When Your Child Is a Psychopath
The condition has long been considered untreatable. Experts can spot it in a child as young as 3 or 4. But a new clinical approach offers hope.
More Is More
Even if you think yourself a reluctant shopper, consider all of the resources used to create our material world: the steel to build our homes, the natural gas to fire our furnaces, the aluminium in our smartphones and tablets. In the world’s richest countries, consumption has ballooned by over a third in the past few decades to the point that in 2010, each person in the thirty-four richest nations consumed over 220 pounds of stuff every day. How did we come to be such voracious, irrepressible consumers? And how has all of this consuming changed the world?
The Political Arctic - How a Melting Arctic Changes Everything
Why Vladimir Putin thinks the North Pole belongs to Russia.
Also see Part One of the “How a melting Arctic changes everything” series.
Dubai oil free future
Oil won’t last forever, and Dubai’s government knows it. To stay prosperous, the city-state bets big on science and tech.
Reef Avengers
Indonesia’s reefs have been poisoned or blasted to smithereens by the very people who depend on them the most. Now islanders are working to restore the coral, and recover the resources they’ve lost, piece by piece.
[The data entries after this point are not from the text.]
(* ===== verification/PhoneApi.v ===== *)
(** * The phone API session (src/src/meshtastic_phoneapi.c, meshtastic_phoneapi_config.c)

    What a connected phone is sent: the configuration stream of a handshake, then the
    queue of encoded frames, kept across connections in a circular array with an
    eviction ladder. The contents of a protobuf message are opaque: its encoding is an
    argument ([None] when the generated encoder fails), and for the configuration stream
    a function of the item. The node database is the list of the node numbers in use.
    Indices into the circular array are natural numbers; [queue_size] is a byte, so the
    casts to [uint8_t] change nothing. *)
From Stdlib Require Import Sorted.
From S2P Require Import Prelude Sched.
Open Scope Z_scope.

(** ** Frames and their rank *)
Definition MT_PHONE_RANK_STATUS : Z := 0.
Definition MT_PHONE_RANK_LOG : Z := 1.
Definition MT_PHONE_RANK_SAMPLE : Z := 2.
Definition MT_PHONE_RANK_IDENTITY : Z := 3.
Definition MT_PHONE_RANK_KEEP : Z := 4.
Definition MT_PHONE_FRAME_F_CTRL : Z := 1.

Definition PortNum_POSITION_APP : Z := 3.
Definition PortNum_NODEINFO_APP : Z := 4.
Definition PortNum_TELEMETRY_APP : Z := 67.

Record pframe := PFrame {
  pf_data : list Z;
  pf_evict_rank : Z;
  pf_flags : Z;
}.
Definition pframe0 : pframe := PFrame [] 0 0.

(** The payload variant of a FromRadio, as far as the queue looks at it: a mesh packet
    with the port number of its decoded payload, [None] when it is encrypted. *)
Inductive from_radio :=
  | FrQueueStatus | FrLogRecord | FrMqttProxy | FrRebooted | FrLockdownStatus
  | FrPacket (portnum : option Z)
  | FrOther.

Definition fromradio_evict_rank (from : from_radio) : Z :=
  match from with
  | FrQueueStatus => MT_PHONE_RANK_STATUS
  | FrLogRecord => MT_PHONE_RANK_LOG
  | FrMqttProxy => MT_PHONE_RANK_SAMPLE
  | FrPacket (Some portnum) =>
      if (portnum =? PortNum_POSITION_APP) || (portnum =? PortNum_TELEMETRY_APP)
      then MT_PHONE_RANK_SAMPLE
      else if portnum =? PortNum_NODEINFO_APP then MT_PHONE_RANK_IDENTITY
      else MT_PHONE_RANK_KEEP
  | _ => MT_PHONE_RANK_KEEP
  end.

Definition rank_is_protected (rank : Z) : bool := MT_PHONE_RANK_KEEP <=? rank.

Definition fromradio_frame_flags (from : from_radio) : Z :=
  match from with
  | FrQueueStatus | FrRebooted | FrLockdownStatus => MT_PHONE_FRAME_F_CTRL
  | _ => 0
  end.

(** ** State *)
Inductive config_state :=
  | CONFIG_IDLE | CONFIG_MY_INFO | CONFIG_DEVICE_UI | CONFIG_NODE_INFO | CONFIG_METADATA
  | CONFIG_REGION_PRESETS | CONFIG_CHANNELS | CONFIG_CONFIGS | CONFIG_MODULES
  | CONFIG_OTHER_NODEINFOS | CONFIG_FILEMANIFEST | CONFIG_QUEUE_STATUS | CONFIG_COMPLETE
  | CONFIG_LOCKDOWN_STATUS.
#[export] Instance config_state_eq_dec : EqDecision config_state.
Proof. solve_decision. Defined.
Inductive outcome (env : router_env) (w : list Z) (r : router) : router -> list fx -> Prop :=
  | out_quiet r' f :
      shape r' = shape r -> relays f = 0%nat -> existsb is_handling f = false -> outcome env w r r' f
  | out_upgrade i s d ms lim r' f :
      cores r !! i = Some (s, d, ms, lim) -> s = wire_src w -> d = wire_id w ->
      lim < hop_limit_of (header_of w) ->
      shape r' = (<[i := (s, d, ms, hop_limit_of (header_of w))]> (cores r), r_dup_head r) ->
      (relays f <= 1)%nat -> existsb is_handling f = false -> outcome env w r r' f
  | out_new r' f :
      (forall i c, cores r !! i = Some c -> core_matches env (wire_src w) (wire_id w) c = false) ->
      shape r' = (<[r_dup_head r := core_of env w]> (cores r), ((r_dup_head r + 1) `mod` length (cores r))%nat) ->
      (relays f <= if (hop_limit_of (header_of w) =? 0)%Z then 0 else 1)%nat -> outcome env w r r' f.

Lemma relay_packet_not_handling env w h lim snr attach r :
  existsb is_handling (relay_packet env w h lim snr attach r).2 = false.
Proof.
  unfold relay_packet. destruct (_ || _); [done|]. destruct (re_brain env && _).
  - destruct (dup_find _ _ _); [|done]. destruct (re_attach_modem env _); [|done]. by destruct (re_attach_send env).
  - by destruct (re_send env).
Qed.

Lemma sniff_not_handling env h w p mesh r :
  existsb is_handling (meshtastic_routing_sniff_rebroadcast env h w p mesh r).2 = false.
Proof.
  unfold meshtastic_routing_sniff_rebroadcast.
  repeat (apply relay_packet_not_handling || (case_match; [done|])).
Qed.

Lemma redundant_not_handling env h src id lim snr r :
  existsb is_handling (note_possible_redundant_relay env h src id lim snr r) = false.
Proof. unfold note_possible_redundant_relay. repeat (case_match; try done). Qed.

Lemma on_duplicate_not_handling env h meta r : existsb is_handling (on_duplicate env h meta r) = false.
Proof.
  unfold on_duplicate. rewrite !existsb_app, !orb_false_iff. split; [by case_match|]. split.
  - case_match; [apply redundant_not_handling | done].
  - repeat (case_match; try done).
Qed.

Lemma handle_inbound_relays env p w decoded mesh b r :
  (relays (handle_inbound_impl env (Some p) (Some w) decoded mesh b r).2 <=
   if (hop_limit_of (header_of w) =? 0)%Z then 0 else 1)%nat.
Proof.
  unfold handle_inbound_impl. cbn [mbind option_bind]. cbn zeta.
  match goal with |- context [match ?pk with None => (r, []) | Some _ => _ end] => destruct pk as [q|] end;
    [|apply Nat.le_0_l].
  destruct (decoded && _); [apply Nat.le_0_l|]. destruct (re_traffic_drop env q decoded); [apply Nat.le_0_l|].
  assert (Hq : relays (if decoded then handle_decoded env q (Some w) b else ([], false)).1 = 0%nat).
  { destruct decoded; [apply relays_quiet, handle_decoded_quiet | done]. }
  destruct (if decoded then _ else _) as [local suppress]. simpl in Hq.
  destruct (Zlen w <? MESHTASTIC_HDR_LEN); [simpl; rewrite Hq; apply Nat.le_0_l|].
  destruct (_ && _); [|simpl; rewrite Hq; apply Nat.le_0_l].
  pose proof (sniff_relays env (header_of w) w q mesh r) as Hs.
  destruct (meshtastic_routing_sniff_rebroadcast _ _ _ _ _ _) as [r1 f1]. simpl in *.
  rewrite relays_app, Hq. exact Hs.
Qed.
Lemma accept_cap key stamp tomb payload sig d :
  doc_cap (meshtastic_cluster_doc_accept_signed key stamp tomb payload sig d).1 = doc_cap d.
Proof.
  change (doc_cap (accept_entry (ClusterEntry key stamp tomb payload sig) d).1 = doc_cap d). rewrite accept_spec.
  destruct (negb _); [done|]. destruct (meshtastic_cluster_doc_find _ _); [by destruct (meshtastic_hlc_newer _ _)|]. by destruct (_ <=? _)%nat.
Qed.

(** What a run of the node [n] keeps: everything held is claimed, the claim holds the
    node's own keys, the table does not shrink. *)
Definition kept (n : Z) (cap : nat) (s : sync) : Prop :=
  claim_held n s /\ kind_ok s /\ doc_cap (doc (cl s)) = cap.

Lemma kept_ext n cap s s' : claim_of s' = claim_of s -> kept n cap s -> kept n cap s'.
Proof.
  intros E (H1 & H2 & H3). pose proof (claim_held_ext n _ _ E H1). injection E as E1 E2.
  split; [done|]. unfold kind_ok. by rewrite E1, E2.
Qed.

Lemma scope_set_kept n cap env kind pinned s :
  me env = n -> n <> 0 -> kind <> SCOPE_BASE -> kept n cap s -> kept n cap (scope_set_locked env kind pinned s).1.
Proof.
  intros He Hn Hk (H1 & _ & H3). destruct (scope_set_claim env kind pinned s ltac:(congruence)) as [Ek Ed].
  split; [by apply scope_set_held|]. unfold kind_ok. rewrite Ek, Ed. split; [done|].
  unfold meshtastic_cluster_doc_retain. by destruct (retain_loop _ _).
Qed.

Lemma demote_kept n cap env s : me env = n -> n <> 0 -> kept n cap s -> kept n cap (demote_locked env s).1.
Proof.
  intros He Hn H. unfold demote_locked. destruct (_ || _); [done|].
  pose proof (scope_set_kept n cap env SCOPE_CORE false s He Hn ltac:(done) H) as K. by destruct (scope_set_locked _ _ _ _).
Qed.
Lemma transfer_all env from xs : forall c,
  doc_wf (doc c) -> slot_idle c -> 0 <= cfg_frag_timeout_sec env ->
  NoDup (e_key <$> xs) -> Forall sendable xs -> Forall (takes env c) xs -> Forall (wins (doc c)) xs ->
  (length (entries (doc c)) + length xs <= doc_cap (doc c))%nat ->
  let c' := rx_all env from (concat (entry_frames <$> xs)) c in
  doc c' = merge_all xs (doc c) /\ slot_idle c' /\ scope_kind_of c' = scope_kind_of c.
Proof.
  induction xs as [|x xs IH]; intros c Hwf Hi Ht Hnd Hs Htk Hw Hroom; [done|].
  cbn [fmap list_fmap concat length] in *. apply NoDup_cons in Hnd as [Hx Hnd].
  apply Forall_cons in Hs as [Hsx Hs]. apply Forall_cons in Htk as [Htx Htk]. apply Forall_cons in Hw as [Hwx Hw].
  destruct (accept_wins x (doc c) Hwf (sb_ok _ Hsx) Hwx ltac:(lia)) as (d1 & E & Hwf1 & Hcap & Hlen & Hf & Ho).
  destruct (transfer_one env from x c d1 Hsx Htx Hwf Hi Ht E) as (T1 & T2 & T3).
  unfold rx_all in *. rewrite foldl_app. set (c1 := foldl _ c (entry_frames x)) in *. clearbody c1.
  assert (Hw1 : Forall (wins (doc c1)) xs).
  { rewrite T1. apply Forall_forall. intros y Hy. rewrite Forall_forall in Hw. specialize (Hw y Hy). unfold wins in *.
    rewrite Ho; [done|]. intros Heq. apply Hx. rewrite <- Heq. by apply list_elem_of_fmap_2. }
  assert (Htk1 : Forall (takes env c1) xs) by (eapply Forall_impl; [exact Htk|]; intros y Hy; by apply (takes_ext env c)).
  destruct (IH c1 ltac:(by rewrite T1) T2 Ht Hnd Hs Htk1 Hw1 ltac:(rewrite T1, Hcap; lia)) as (I1 & I2 & I3).
  split; [|split; [done | congruence]]. rewrite I1, T1. unfold merge_all. cbn [foldl]. by rewrite E.
Qed.
Lemma first_entry env : env_ok env -> (1 <= max)%nat -> (0 < ring)%nat ->
  let '(slot, db, _) := get_or_create_entry_locked env (nd_self env) (set_entries [] (nodedb_zero ring)) in
  slot = Some 0%nat /\ nd_wf (on_node 0 (set_ni_last_heard (uptime_seconds env)) db) /\ prot (entries (on_node 0 (set_ni_last_heard (uptime_seconds env)) db)) = 0%nat.
Proof.
  intros He Hm Hr. pose proof He as (Es & Em & Hu).
  unfold get_or_create_entry_locked. rewrite (proj2 (Z.eqb_neq _ _)) by congruence. unfold admit_slot. cbn [find_entry_locked find_index entries set_entries nodedb_zero length].
  rewrite (proj2 (Nat.ltb_lt _ _)) by lia. unfold put_entry. cbn [entries set_entries length Nat.ltb Nat.leb app].
  set (fe := fresh_entry _ _). destruct (fresh_ok (nd_self env) (set_entries [] (nodedb_zero ring))) as (F1 & F2 & F3 & F4). fold fe in F1, F2, F3, F4.
  split; [done|]. split.
  - apply (alter_wf (fun e => set_en_node (set_ni_last_heard (uptime_seconds env) (en_node e)) e)); [|by apply tame_heard].
    split; [|by apply replicate_warm_wf]. cbn [entries set_entries].
    assert (entry_ok fe) by (apply fresh_entry_ok; congruence).
    split; [apply NoDup_singleton | rewrite nums_cons, F1, Es; left | by apply Forall_singleton | cbn; lia | rewrite prot_cons, F4; cbn; lia].
  - change (prot [set_en_node (set_ni_last_heard (uptime_seconds env) (en_node fe)) fe] = 0%nat). rewrite prot_cons.
    assert (protected (set_en_node (set_ni_last_heard (uptime_seconds env) (en_node fe)) fe) = protected fe) as -> by (by apply protected_bits).
    by rewrite F4.
Qed.
Lemma init_wf env me warm recs : env_ok env -> (1 <= max)%nat -> (0 < ring)%nat -> stores_ok warm recs ->
  nd_wf (meshtastic_nodedb_init env me (restore_stores env warm recs) (nodedb_zero ring)).1.1.
Proof.
  intros He Hm Hr (Hw & Hk & Hp). unfold meshtastic_nodedb_init. cbv zeta.
  pose proof (first_entry env He Hm Hr) as F.
  destruct (get_or_create_entry_locked env (nd_self env) _) as [[slot db] o]. destruct F as (-> & W & P0).
  set (db1 := on_node 0 _ _) in *. pose proof (apply_user_wf env 0 me db1 W) as W2. pose proof (apply_user_prot env 0 me db1) as P1.
  destruct (apply_user env 0 me db1) as [db2 out]. cbn [fst] in *.
  apply (tiers_wf (restore_stores env warm recs db2)); [done|]. unfold restore_stores. apply restore_wf; [done | | done |].
  - destruct W2 as [Hh _]. by split.
  - cbn [entries set_warm_keys]. rewrite P1, P0. exact Hp.
Qed.

(** Among the unprotected nodes there is always one that is not the node itself. *)
Lemma victim_exists env db :
  env_ok env -> nd_wf db -> (NODEDB_PROTECTED_RESERVE < max)%nat -> (max <= length (entries db))%nat ->
  is_Some (oldest_evictable_index_locked env db).
Proof.
  intros (Es & Em & _) [Hh _] Hr Hfull. pose proof (victim_spec env db (hw_ok _ _ _ Hh)) as V.
  destruct (oldest_evictable_index_locked env db) as [i|]; [by exists i|]. exfalso. rewrite Es in V.
  assert (Hc : (length (entries db) <= prot (entries db) + 1)%nat).
  { pose proof (hw_nodup _ _ _ Hh) as Hnd. clear Hh Hfull Em. unfold prot. induction (entries db) as [|e l IH]; cbn; [lia|].
    rewrite nums_cons in Hnd. apply NoDup_cons in Hnd as [Hnot Hnd].
    destruct (protected e) eqn:Hp; cbn.
    { assert (length l <= length (List.filter protected l) + 1)%nat; [|lia]. apply IH; [|done]. intros x Hx. apply V. by right. }
    assert (Hself : ni_num (en_node e) = self).
    { specialize (V e ltac:(left)). unfold evictable in V. rewrite Hp in V. apply andb_false_iff in V as [V|V]; [|done].
      by apply negb_false_iff, Z.eqb_eq in V. }
    assert (Hall : forall x, x ∈ l -> protected x = true).
    { intros x Hx. specialize (V x ltac:(by right)). unfold evictable in V. apply andb_false_iff in V as [V|V]; [|by apply negb_false_iff].
      apply negb_false_iff, Z.eqb_eq in V. exfalso. apply Hnot. rewrite Hself, <- V. unfold nums. by apply (list_elem_of_fmap_2' (fun e => ni_num (en_node e)) _ x). }
    assert (length (List.filter protected l) = length l); [|lia]. clear -Hall. induction l as [|x l IH]; cbn; [done|].
    rewrite Hall by left. cbn. f_equal. apply IH. intros y Hy. apply Hall. by right. }
  pose proof (hw_prot _ _ _ Hh). unfold NODEDB_PROTECTED_RESERVE in *. lia.
Qed.

End Preservation.

(** ** What a packet does to the records *)

(** A full key is only ever confirmed. *)
Lemma user_keeps_full_key env n u :
  full_key (ni_public_key n) = true -> user_verdict_of env n u = UserTaken ->
  ni_public_key (user_record n u).1.1 = ni_public_key n.
Proof.
  intros Hf Hv. destruct (user_fields n u) as (_ & _ & _ & -> & _). rewrite Hf. cbn [negb]. rewrite orb_false_r.
  unfold user_verdict_of in Hv. rewrite Hf in Hv. destruct (full_key (take _ _)) eqn:E; [|done]. cbn [andb] in Hv.
  destruct (bool_decide_reflect (ni_public_key n <> take MESHTASTIC_NODEDB_PUBLIC_KEY_MAX_LEN (us_public_key u))) as [H|H]; [done|].
  by destruct (decide (ni_public_key n = take MESHTASTIC_NODEDB_PUBLIC_KEY_MAX_LEN (us_public_key u))).
Qed.

(** How the sender's record is changed. *)
Record heard_as (now : Z) (e e' : nodedb_entry) : Prop := {
  ha_num : ni_num (en_node e') = ni_num (en_node e);
  ha_heard : ni_last_heard (en_node e') = now;
  ha_prot : protected e' = protected e;
  ha_key : full_key (ni_public_key (en_node e)) = true -> ni_public_key (en_node e') = ni_public_key (en_node e);
}.
(** What the call returns, where it returns something, and the state after it. *)
Definition ld_step (ev : ld_event) (s : ld) : cret * ld :=
  match ev with
  | LdBoot env => (OK, power_cycle env s)
  | LdCut env pass => (OK, power_cycle env (unlock_reserve env pass s).2)
  | LdProvision env pass b u ss => meshtastic_lockdown_provision env pass b u ss s
  | LdUnlock env pass b u ss => meshtastic_lockdown_unlock env pass b u ss s
  | LdDisable env pass => meshtastic_lockdown_disable env pass s
  | LdLock env => (OK, (meshtastic_lockdown_lock_now env s).1)
  | LdSession env => (OK, (run_session env s).1)
  | LdWork env => (OK, (run_work env s).1)
  | LdSave env name v => meshtastic_lockdown_save_one env name v s
  | LdWrap env name v cap => (OK, (meshtastic_lockdown_wrap_buf env name v cap s).2)
  end.
Definition ld_next (s : ld) (ev : ld_event) : ld := (ld_step ev s).2.
Definition ld_run (s : ld) (evs : list ld_event) : ld := foldl ld_next s evs.

(** A passphrase is accepted. *)
Definition accepts (ev : ld_event) (s : ld) : bool :=
  match ev with
  | LdProvision _ _ _ _ _ | LdUnlock _ _ _ _ _ | LdDisable _ _ => bool_decide ((ld_step ev s).1 = OK)
  | _ => false
  end.
Fixpoint none_accepted (s : ld) (evs : list ld_event) : bool :=
  match evs with [] => true | ev :: evs => negb (accepts ev s) && none_accepted (ld_next s ev) evs end.

(** The boots of a run, and the passphrases of it that reached the check. *)
Definition boot_of (ev : ld_event) : nat := match ev with LdBoot _ | LdCut _ _ => 1 | _ => 0 end.
Definition boots_of (evs : list ld_event) : nat := sum_list (boot_of <$> evs).
Definition reserves (env : ld_env) (pass : option (list Z)) (s : ld) : nat :=
  match (unlock_reserve env pass s).1 with Val _ => 1 | Fail _ => 0 end.
Definition guess_of (ev : ld_event) (s : ld) : nat :=
  match ev with
  | LdUnlock env pass _ _ _ | LdCut env pass => reserves env pass s
  | LdDisable env pass =>
      if provisioned s && negb (rewrite_pending s || reload_pending s) && (negb (dek_ok s) || needs_reload s)
      then reserves env pass s else 0
  | _ => 0
  end.
Fixpoint guesses_of (s : ld) (evs : list ld_event) : nat :=
  match evs with [] => 0 | ev :: evs => guess_of ev s + guesses_of (ld_next s ev) evs end.

(** What a call relies on: the device id is the device's, the store takes what it is
    given, the random source and the cipher answer. *)
Record env_good (id : list Z) (env : ld_env) : Prop := {
  eg_id : e_devid env = Some id;
  eg_save : forall name, e_save_ok env name = true;
  eg_rand : forall i n, exists r, e_rand env i n = Some r /\ length r = n;
  eg_enc : forall k n a p, is_Some (gcm_enc k n a p);
  eg_clock : 0 <= now_epoch env <= UINT32_MAX;
}.

(** ** The backoff *)

Lemma backoff_loop_eq n : forall d, 5 <= d < 900 ->
  backoff_loop n d = Z.min 900 (d * 2 ^ Z.of_nat n).
Proof.
  induction n as [|n IH]; intros d Hd; cbn [backoff_loop]; [rewrite Z.mul_1_r; lia|].
  rewrite (u32_small (d * 2)) by lia. unfold BACKOFF_CAP_S. rewrite Nat2Z.inj_succ, Z.pow_succ_r by lia.
  pose proof (Z.pow_pos_nonneg 2 (Z.of_nat n) ltac:(lia) ltac:(lia)). destruct (900 <=? d * 2) eqn:E; bools.
  - nia.
  - rewrite IH by lia. f_equal. ring.
Qed.

Lemma backoff_delay_eq a : 0 < a -> backoff_delay a = Z.min 900 (5 * 2 ^ (a - 1)).
Proof.
  intros Ha. unfold backoff_delay. destruct (a =? 0) eqn:E; bools; [lia|]. rewrite backoff_loop_eq by lia.
  by rewrite Z2Nat.id by lia.
Qed.

Lemma boots_needed_eq a : 0 < a -> boots_needed a = Z.min 180 (2 ^ (a - 1)).
Proof.
  intros Ha. unfold boots_needed. rewrite backoff_delay_eq by done.
  pose proof (Z.pow_pos_nonneg 2 (a - 1) ltac:(lia) ltac:(lia)). rewrite u32_small by lia.
  destruct (Z.le_gt_cases 900 (5 * 2 ^ (a - 1))).
  - rewrite (Z.min_l 900) by lia. change (Z.min 255 ((900 + 4) / 5)) with 180. cbn [Z.eqb]. lia.
  - rewrite (Z.min_r 900) by lia. replace ((5 * 2 ^ (a - 1) + 4) / 5) with (2 ^ (a - 1)).
    2:{ apply Z.div_unique with 4; lia. }
    rewrite Z.min_r by lia. destruct (_ =? 0) eqn:E; bools; lia.
Qed.

Definition backoff_body (b : backoff) : list Z := [b.1.1; b.1.2] ++ put_le32 b.2.
Definition backoff_ok (b : backoff) : Prop := in_u8 b.1.1 /\ in_u8 b.1.2 /\ in_u32 b.2.

(** A record that [write_backoff] wrote under [key]. *)
Definition backoff_rec (key : list Z) (b : backoff) (r : list Z) : Prop :=
  exists nonce tag, r = backoff_body b ++ nonce ++ tag /\ length nonce = LD_NONCE_LEN /\
    gcm_enc key nonce (BACKOFF_LABEL ++ backoff_body b) [] = Some tag.

Lemma write_backoff_good id env b s :
  env_good id env -> exists d r, write_backoff env b s = (OK, set_flash (<[LD_KEY_BACKOFF := r]> (flash s)) (set_draws d s)) /\
    backoff_rec (ekek s) b r.
Proof.
  intros Hg. destruct b as [[a b] e]. unfold write_backoff, random_bytes. cbn [fst snd].
  destruct (eg_rand id env Hg (draws s) LD_NONCE_LEN) as (nonce & -> & Hl).
  destruct (eg_enc id env Hg (ekek s) nonce (BACKOFF_LABEL ++ backoff_body (a, b, e)) []) as [tag Ht].
  unfold aead_enc, settings_save_one. cbn [ekek set_draws]. unfold backoff_body in Ht. cbn [fst snd] in Ht. rewrite Ht, (eg_save id env Hg).
  exists (S (draws s)). eexists. split; [by destruct s|]. exists nonce, tag. done.
Qed.

Lemma read_backoff_rec env s b r :
  flash s !! LD_KEY_BACKOFF = Some r -> backoff_rec (ekek s) b r -> backoff_ok b ->
  read_backoff env s = b \/ read_backoff env s = (BACKOFF_MAX_ATTEMPTS, 0, 0).
Proof.
  intros Hf (nonce & tag & -> & Hn & He) Hok. pose proof (gcm_enc_len _ _ _ _ _ He) as Ht. cbn [length Nat.add] in Ht.
  unfold read_backoff, rec_read. rewrite Hf.
  assert (length (backoff_body b ++ nonce ++ tag) = BACKOFF_REC_LEN) as Hl.
  { unfold backoff_body. rewrite !length_app, Hn, Ht, length_le_put. reflexivity. }
  rewrite Hl. change (BACKOFF_REC_LEN <? BACKOFF_REC_LEN)%nat with false. cbv iota.
  destruct (e_read_ok env LD_KEY_BACKOFF); [|by right]. rewrite Hl, Nat.eqb_refl. cbn [negb]. left.
  assert (length (backoff_body b) = BACKOFF_BODY) as Hb by (unfold backoff_body; rewrite length_app, length_le_put; reflexivity).
  rewrite <- (drop_drop _ LD_NONCE_LEN BACKOFF_BODY), !(drop_app_length' _ _ BACKOFF_BODY), (take_app_length' _ _ BACKOFF_BODY),
    (take_app_length' nonce), (drop_app_length' nonce) by done.
  unfold aead_dec. rewrite (gcm_dec_enc _ _ _ _ _ He). cbn [length Nat.leb].
  destruct b as [[a b] e]. destruct Hok as (_ & _ & He'). cbn [fst snd] in He'. unfold backoff_body. cbn [fst snd].
  f_equal. change ([a; b] ++ put_le32 e) with ([a; b] ++ le_put 4 e). rewrite <- !app_assoc.
  rewrite (get_le_app_skip 4 2 [a; b]) by done. apply get_le_app_here. unfold in_u32, UINT32_MAX in He'. lia.
Qed.
End Runs.

(** ** A locked device *)

Section Locked.
Context `{Crypto}.

(** Reboots that [n] failed passphrases have cost before the last of them. *)
Definition cost (n : nat) : Z := sum_with boots_needed (Z.of_nat <$> seq 1 (n - 1)).

Lemma cost_S n : (0 < n)%nat -> cost (S n) = cost n + boots_needed (Z.of_nat n).
Proof.
  intros Hn. unfold cost. replace (S n - 1)%nat with (S (n - 1)) by lia. rewrite seq_S, fmap_app, sum_with_app.
  replace (1 + (n - 1))%nat with n by lia. cbn [fmap list_fmap]. rewrite sum_with_cons. unfold sum_with at 2. cbn [foldr]. lia.
Qed.

Lemma sum_with_ext {A} (f g : A -> Z) l : (forall x, x ∈ l -> f x = g x) -> sum_with f l = sum_with g l.
Proof.
  induction l as [|x l IH]; intros Hl; [done|]. rewrite !sum_with_cons, Hl, IH; [done | | set_solver].
  intros y Hy. apply Hl. set_solver.
Qed.

Lemma cost_eq n : cost n = sum_with (fun i => Z.min 180 (2 ^ (i - 1))) (Z.of_nat <$> seq 1 (n - 1)).
Proof.
  apply sum_with_ext. intros x Hx. apply list_elem_of_fmap in Hx as (i & -> & Hi). apply elem_of_seq in Hi.
  apply boots_needed_eq. lia.
Qed.

(** The wrap refuses every write. *)
Definition shut (s : ld) : Prop := provisioned s = true /\ dek_ok s = false /\ sealing_off s = false.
How the Syrian government brought soccer into campaign of oppression
Backed by FIFA’s tacit support, Bashar al-Assad’s government in Syria has woven soccer into its grisly campaign of oppression, tearing apart a generation of players.
Thomas Cook and the Stack Pirates (via Longreads)
Boredom and an enterprising Brit gave birth to the modern tourism industry, and we’re still trying to make sense of it all.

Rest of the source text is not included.